At December 28, 2008, future estimated benefit payments,
excluding charges for early retirement programs, are as follows:
(in millions) Pension Plans SERP
2009 ............................ $ 60.4 $ 3.7
2010 ............................ $ 51.3 $ 3.8
2011 ............................ $ 52.9 $ 3.9
2012 ............................ $ 54.6 $ 4.6
2013 ............................ $ 56.6 $ 4.7
2014–2018 ....................... $323.5 $27.0
The Company’s defined benefit pension obligations are funded by
a portfolio made up of a relatively small number of stocks and high-
quality fixed-income securities that are held by a third-party trustee.

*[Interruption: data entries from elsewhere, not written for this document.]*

(** Whatever the transport delivers: when [Open] returns nil, the config
    of the connection is the one mechanism chosen among those of the
    caller's config, the caller's vhost, and for the channel limit, the
    frame size and the heartbeat what [pick] makes of the caller's value
    and a value of the server. *)
Theorem Open_nil_config (conn : Transport) (config : Config) (me : Connection) :
  Open conn config = Some (Some me, None) ->
  exists auth cm fm hb,
    In auth (SASL config)
    /\ Config_ me
       = mkConfig [auth] (Vhost config)
           (pick (Channels config) cm)
           (pick (FrameSize config) fm)
           (int64 (Second * pick (Heartbeat config ÷ Second) hb)).
Proof.
  unfold Open.
  destruct ((emit (EvGo GoReader) >> modify (set_reading true) >> open config)
              (connect conn)) as [err me'|] eqn:Hrun; [|done].
  intros [= -> ->].
  rewrite bind_emit, bind_modify in Hrun. unfold open in Hrun.
  apply bind_Done_inv in Hrun as ([msg|] & w1 & Hsend & Hrun); [done|].
  match type of Hsend with send ?f ?w = _ =>
    pose proof (sameSettings_send f w) as S1
  end.
  rewrite Hsend in S1.
  destruct S1 as (C1 & _). simpl in C1.
  unfold openStart in Hrun.
  apply bind_Done_inv in Hrun as ([e1 res1] & w2 & Hcall1 & Hrun).
  pose proof (sameSettings_call None [connectionStart 0 0 TNil ""] w1) as S2.
  rewrite Hcall1 in S2. destruct S2 as (C2 & _). simpl in C2.
  cbn [fst snd] in Hrun. destruct e1 as [e1|]; [done|].
  rewrite !bind_modify in Hrun.
  destruct (pickSASLMechanism _ _) as [auth|] eqn:Hsasl; [|done].
  rewrite bind_modify in Hrun. unfold openTune in Hrun.
  apply bind_Done_inv in Hrun as ([e2 res2] & w3 & Hcall2 & Hrun).
  match type of Hcall2 with call _ ?req ?res ?w = _ =>
    pose proof (sameSettings_call req res w) as S3
  end.
  rewrite Hcall2 in S3. destruct S3 as (C3 & _). simpl in C3.
  cbn [fst snd] in Hrun. destruct e2 as [e2|]; [done|].
  rewrite !bind_modify, bind_get in Hrun.
  apply bind_Done_inv in Hrun as ([] & w4 & Hgo & Hrun).
  assert (C4 : sameSettings
                 (set_Config (set_Heartbeat
                    (int64 (Second * pick (Heartbeat config ÷ Second)
                       (tune.Heartbeat (hd (connectionTune 0 0 0) res2))))
                    (set_FrameSize (pick (FrameSize config)
                       (tune.FrameMax (hd (connectionTune 0 0 0) res2)))
                       (set_Channels (pick (Channels config)
                          (tune.ChannelMax (hd (connectionTune 0 0 0) res2)))
                          (Config_ w3)))) w3) w4).
  { revert Hgo. simpl. destruct (_ >? 0); intros [= <-]; done. }
  destruct C4 as (C4 & _).
  apply bind_Done_inv in Hrun as ([msg|] & w5 & Hsend2 & Hrun); [done|].
  match type of Hsend2 with send ?f ?w = _ =>
    pose proof (sameSettings_send f w) as S5
  end.
  rewrite Hsend2 in S5. destruct S5 as (C5 & _). simpl in C5.
  unfold openVhost in Hrun.
  apply bind_Done_inv in Hrun as ([e3 res3] & w6 & Hcall3 & Hrun).
  match type of Hcall3 with call _ ?req ?res ?w = _ =>
    pose proof (sameSettings_call req res w) as S6
  end.
  rewrite Hcall3 in S6. destruct S6 as (C6 & _). simpl in C6.
  cbn [fst] in Hrun. destruct e3 as [e3|]; [done|].
  rewrite bind_modify in Hrun. injection Hrun as <-.
  exists auth, (tune.ChannelMax (hd (connectionTune 0 0 0) res2)),
    (tune.FrameMax (hd (connectionTune 0 0 0) res2)),
    (tune.Heartbeat (hd (connectionTune 0 0 0) res2)).
  split.
  - unfold pickSASLMechanism in Hsasl. by apply find_some in Hsasl as [? _].
  - simpl. rewrite C6, C5, C4. simpl. rewrite C3. simpl. rewrite C2, C1.
    reflexivity.
Qed.

(* The header write fails, in the schedule of [Open]: the reader has
   taken no turn before the write. *)
Lemma Open_header_error (ins : list (frame + string)) (msg : string)
    (outs : list (option string)) (config : Config) :
  exists me,
    Open (mkTransport ins (Some msg :: outs)) config
    = Some (Some me, Some (IOError msg))
    /\ log me
       = [EvGo GoReader;
          EvWrite protocolHeader (Some msg);
          EvShutdown (Some (mkError FrameError msg));
          EvErrors (mkError FrameError msg);
          EvCloseSends;
          EvCloseConn]
    /\ incoming (conn me) = ins
    /\ destructor me = true
    /\ errors me = [mkError FrameError msg].
Proof.
  unfold Open, open, send. rewrite bind_emit, bind_modify, !bind_assoc.
  match goal with |- context [bind (WriteFrame protocolHeader) ?k ?w0] =>
    assert (Hw : WriteFrame protocolHeader w0
                 = Done (Some msg)
                     (set_log (log w0 ++ [EvWrite protocolHeader (Some msg)])
                        (set_conn (mkTransport ins outs) w0)))
      by reflexivity
  end.
  rewrite (bind_done _ _ _ _ _ Hw), !bind_assoc. clear Hw.
  match goal with |- context [bind (shutdown ?e) ?k ?w1] =>
    destruct (shutdown_first e w1) as (w2 & Hrun & Hlog & Hd & He & _); [done..|];
    pose proof (sameTransport_shutdown e w1) as Hc; rewrite Hrun in Hc;
    unfold sameTransport in Hc; simpl in Hc;
    rewrite (bind_done _ _ _ _ _ Hrun)
  end.
  rewrite !bind_ret. exists w2. split; [reflexivity|].
  split; [|split; [by rewrite Hc|done]].
  rewrite Hlog. unfold destroyEvents. simpl. by rewrite map_to_list_empty.
Qed.

(** [Open] on a transport that has nothing to read and fails the first
    write returns the error of that write; it has written nothing else,
    and the connection has been shut down with [FrameError] and the
    message of the write error, which stays in [me.errors].  (With
    nothing to read the reader, started before the write, waits in
    [ReadFrame] whatever the schedule.) *)
Theorem Open_header_fails (msg : string) (outs : list (option string))
    (config : Config) :
  exists me,
    Open (mkTransport [] (Some msg :: outs)) config
    = Some (Some me, Some (IOError msg))
    /\ log me
       = [EvGo GoReader;
          EvWrite protocolHeader (Some msg);
          EvShutdown (Some (mkError FrameError msg));
          EvErrors (mkError FrameError msg);
          EvCloseSends;
          EvCloseConn]
    /\ destructor me = true
    /\ errors me = [mkError FrameError msg].
Proof.
  destruct (Open_header_error [] msg outs config) as (me & H1 & H2 & _ & H3 & H4).
  by exists me.
Qed.

(** When the first [call] of the handshake, the one that waits for START,
    returns an error, [Open] returns that very error, with the connection
    as the [call] left it. *)
Theorem Open_start_error (conn : Transport) (config : Config)
    (w0 w1 : Connection) (res : list message) (e : error) :
  (emit (EvGo GoReader) >> modify (set_reading true) >> send protocolHeader)
    (connect conn) = Done None w0 ->
  call select None [connectionStart 0 0 TNil ""] w0 = Done (Some e, res) w1 ->
  Open conn config = Some (Some w1, Some e).
Proof.
  intros Hhdr Hstart. unfold Open, open.
  rewrite <- !bind_assoc. rewrite (bind_done _ _ _ _ _ Hhdr).
  unfold openStart. by rewrite (bind_done _ _ _ _ _ Hstart).
Qed.


(** ** [Open] and the handshake that fails *)

(* The handshake up to the write of START-OK, against a server that
   answers START with a mechanism of the config. *)
Lemma Open_until_tune (config : Config) (auth : Authentication)
    (maj min : Z) (props : Table) (mechs : string)
    (more : list (frame + string)) :
  pickSASLMechanism (SASL config) (Split mechs Ascii.Space) = Some auth ->
  (emit (EvGo GoReader) >> modify (set_reading true) >> open config)
    (connect
       (mkTransport
          (inl (methodFrame 0 (connectionStart maj min props mechs)) :: more)
          []))
  = openTune config auth
      (mkConnection false (mkTransport more []) None true 0 ∅ [] []
         (mkConfig [auth] "" 0 0 0) maj min props true None
         [EvGo GoReader; EvWrite protocolHeader None]).
Proof.
  intros Hsasl.
  unfold open. rewrite bind_emit, bind_modify. tidy.
  match goal with |- context [bind (send protocolHeader) ?k ?w0] =>
    assert (Hhdr : send protocolHeader w0
                   = Done None (set_log (log w0 ++ [EvWrite protocolHeader None]) w0))
      by reflexivity;
    rewrite (bind_done _ _ _ _ _ Hhdr); clear Hhdr
  end.
  tidy. unfold openStart.
  erewrite bind_done; [|apply call_reply; try reflexivity; done].
  cbn [assign sameType]. tidy.
  rewrite !bind_modify. tidy.
  cbn [start.VersionMajor start.VersionMinor start.ServerProperties start.Mechanisms].
  rewrite Hsasl, bind_modify. tidy. reflexivity.
Qed.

As of December 31, 2008 and December 31, 2007, the assets of
the Company’s pension plans were allocated as follows:
Pension Plan Asset Allocations
December 31,
2008 December 31,
2007
U.S. equities ................. 73% 86%
U.S. fixed income ............. 22% 12%
International equities ........... 5% 2%
Total ...................... 100% 100%
Essentially all of the assets are actively managed by two investment
companies. Both of these managers may invest in a combination of
equity and fixed income securities and cash. The managers are not
permitted to invest in securities of the Company or in alternative
investments. Included in the assets they manage are $267.2 million
and $459.1 million of Berkshire Hathaway Class A and Class B
common stock at December 31, 2008 and December 31, 2007,
respectively. None of the assets is managed internally by the
Company.
The goal of the investment managers is to produce moderate long-
term growth in the value of these assets, while protecting them
against large decreases in value. The investment managers cannot
invest more than 20% of the assets at the time of purchase in the
stock of Berkshire Hathaway or more than 10% of the assets in the
securities of any other single issuer, except for obligations of the
U.S. Government, without receiving prior approval by the Plan
administrator. As of December 31, 2008, up to 13% of the assets
could be invested in international stocks, and no less than 9% of the
assets could be invested in fixed-income securities.